Fabulous, but way out of my range.


----------



## MoBookworm1957 (Aug 24, 2015)

Beautiful, but way out of my price range.


----------



## sniper69 (Sep 23, 2007)

That is a very nice property and homes. Wish I had the money or the means to buy it. 

Good luck with the sale, whoever buys it is going to get a nice place.


----------



## LittleMrsAdams (Aug 31, 2014)

Looks like a little slice of heaven. Whoever buys it is very lucky. Too bad it's so far out of my price range


----------



## Snowfan (Nov 6, 2011)

Impressive. Also,way too spendy for me.
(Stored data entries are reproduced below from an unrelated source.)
(** C5, amended. For every constructed [OrderEvent], [print_order]
    writes to standard output exactly the line
    Order: Symbol=<symbol>, Type=<order_type>, Quantity=<quantity>,
    Direction=<direction>, with the event's stored fields substituted,
    followed by a newline, and returns [None]; writing that line is its
    only effect. *)
Theorem print_order_writes_line `{!FloatRepr}
    (args : list pyval) (kwargs : list (string * pyval))
    (out0 out1 out : string) (o : object) :
  new COrderEvent args kwargs out0 = (Ok o, out1) ->
  ∃ symbol order_type quantity direction : pyval,
    attr o "symbol" = Some symbol
    ∧ attr o "order_type" = Some order_type
    ∧ attr o "quantity" = Some quantity
    ∧ attr o "direction" = Some direction
    ∧ OrderEvent.print_order (World o out)
      = (Ok VNone,
         World o (out +:+ order_text symbol order_type quantity direction
                      +:+ newline)).
Proof.
  intros Hnew. destruct (new_OrderEvent_inv _ _ _ _ _ Hnew) as (_ & l & _ & ->).
  destruct (order_instance_attrs (local l "symbol") (local l "order_type")
              (local l "quantity") (local l "direction"))
    as (_ & Hs & Ht & Hq & Hd).
  do 4 eexists. repeat (split; [eassumption|]).
  now rewrite (print_order_spec (World _ out) _ _ _ _ Hs Ht Hq Hd).
Qed.
(** What [run] has built when it hands a graph to the engine. *)
Lemma run_graph args environ tp w r w1 p :
  run args environ tp w = (Return r, w1) →
  submitted r = Some p →
  (export_variable ∉ dom environ) ∧ launched w1 = launched w ∧
  ∃ units, applied p = Create "CreateRoot" :: units ∧
    Forall2 unit_for (components tp) units ∧
    NoDup (full_label <$> Create "CreateRoot" :: units) ∧
    topological (components tp).
Proof.
  intros Hrun Hsub.
  destruct (run_eq component_id upstream_nodes now timestamp args environ tp w)
    as (args' & w0 & _ & _ & _ & _ & Hl & Heq).
  rewrite Heq in Hrun. destruct (decide _) as [Hexp|Hexp].
  { injection Hrun as <- <-. done. }
  split; [done|]. rewrite deploy_eq in Hrun.
  destruct (schedule_all tp "CreateRoot" (components tp) loop_start (started w0))
    as [[st|e] w2] eqn:Hs; [|done].
  injection Hrun as <- <-. cbn in Hsub. injection Hsub as <-.
  destruct (schedule_all_returns component_id upstream_nodes now timestamp
              tp "CreateRoot" _ [] _ _ _ _ (loop_start_signals component_id) Hs)
    as (_ & _ & Htop & (_ & _ & Hk)).
  destruct (schedule_all_graph tp _ [] _ _ _ _ (loop_start_signals component_id) Hs)
    as (units & Htr & Hunits & Hnd).
  split; [by rewrite Hk|]. exists units. cbn [applied]. rewrite Htr.
  split; [done|]. split; [done|]. split; [|done].
  apply Hnd. cbn. apply NoDup_singleton.
Qed.

Lemma signal_not_root c : signal_of c ≠ "CreateRoot".
Proof. unfold BeamDagRunner.signal_of, run_label. intros H. discriminate H. Qed.

Lemma unit_labels cs units :
  Forall2 unit_for cs units → full_label <$> units = signal_of <$> cs.
Proof.
  induction 1 as [|c t cs' us (fn & -> & _) _ IH]; [done|]. cbn. by rewrite IH.
Qed.

Lemma unit_of_component cs units t :
  Forall2 unit_for cs units → t ∈ units → ∃ c, c ∈ cs ∧ unit_for c t.
Proof.
  intros H [i Hi]%list_elem_of_lookup.
  destruct (Forall2_lookup_r _ _ _ _ _ H Hi) as (c & Hc & Hu).
  exists c. split; [by eapply list_elem_of_lookup_2 | done].
Qed.

Lemma component_of_unit cs units c :
  Forall2 unit_for cs units → c ∈ cs → ∃ t, t ∈ units ∧ unit_for c t.
Proof.
  intros H [i Hi]%list_elem_of_lookup.
  destruct (Forall2_lookup_l _ _ _ _ _ H Hi) as (t & Ht & Hu).
  exists t. split; [by eapply list_elem_of_lookup_2 | done].
Qed.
We want to move to northern Minnesota.


----------



## Trailsend (Apr 20, 2012)

Here is a more complete description: 

FAMILY COMPOUND LIVING - Trails End Ranch is rustic country elegance on 80 acres in the Missouri Ozarks. The property offers seclusion yet a warm, quiet country feeling.
As you drive up the road to the completely fenced and gated property, you'll enjoy acres of wooded land as this property borders over 1000+ acres of Mark Twain National Forest. You'll first come The Bunkhouse - a remodeled 4 bedroom home with wood stove and appliances. Perfect for family or friends - or rent out to hunters, artists or those just looking for a get-a-way.
Next you'll see the chicken coop; detached garage with concrete floor, water and electric; dairy barn with 2 insulated stalls; and at the stop of a slight hill, the 60 x 125 shop/barn with concrete floor, electric, bathroom, tack room, 4 stalls, overhead electric doors and wood burning stove. This incredible barn has metal trusses, commercial lighting, 200 amp service and is also set up for propane heaters. The outside shower completes this building - even offering you hot water while you rinse off!
The "red" home was built in 2006 and is 2 bedrooms with 2 full baths. The floor plan offers an open kitchen, living room and dining room. Over sized mud room/laundry is perfect after you've been working outside or offers great storage for your supplies. No expense was spared - alarm system, tile flooring, solid oak cabinets and wide doors for handicap accessibility.
The third and final home, the "white" house is the same floor plan as the red home - just flipped. Also built in 2006, this home has a wonderful rock hearth fireplace in the living room, balcony off the loft and breath taking views of the open fields.
The property consists of hardwood timber, green pasture, hay ground, one pond and Gasconade River access. Very little intrusion, great water and the proximity of the National Forest allows for abundant wildlife with trophy whitetail deer, turkey and squirrels. Trails End is also within 90 minutes of six large lakes and multiple rivers for floating and fishing. There is NO zoning, NO restrictions, NO permits and Low taxes! Call Tom 417-531-3534 MOTIVATED SELLERS


----------



## Trailsend (Apr 20, 2012)

Our contract with realtor has now expired...much more able to negotiate a great deal now!


----------



## ConservatvHippy (Nov 6, 2013)

I hope the PowerBall tickets favor me soon. I could see my family in those pictures.


----------



## Trailsend (Apr 20, 2012)

No more realtor contracts!!


----------



## beowoulf90 (Jan 13, 2004)

Trailsend said:


> No more realtor contracts!!



I so wish we could afford it.. 

I have your FB liked and maybe one of my friends will see it and buy it.. Unlikely, but it never hurts to try..

Anyway, Good Luck, we'll keep dreaming..


----------



## LuLuToo (Dec 19, 2015)

A girl can wish, right? Just beautiful!

LuLu


----------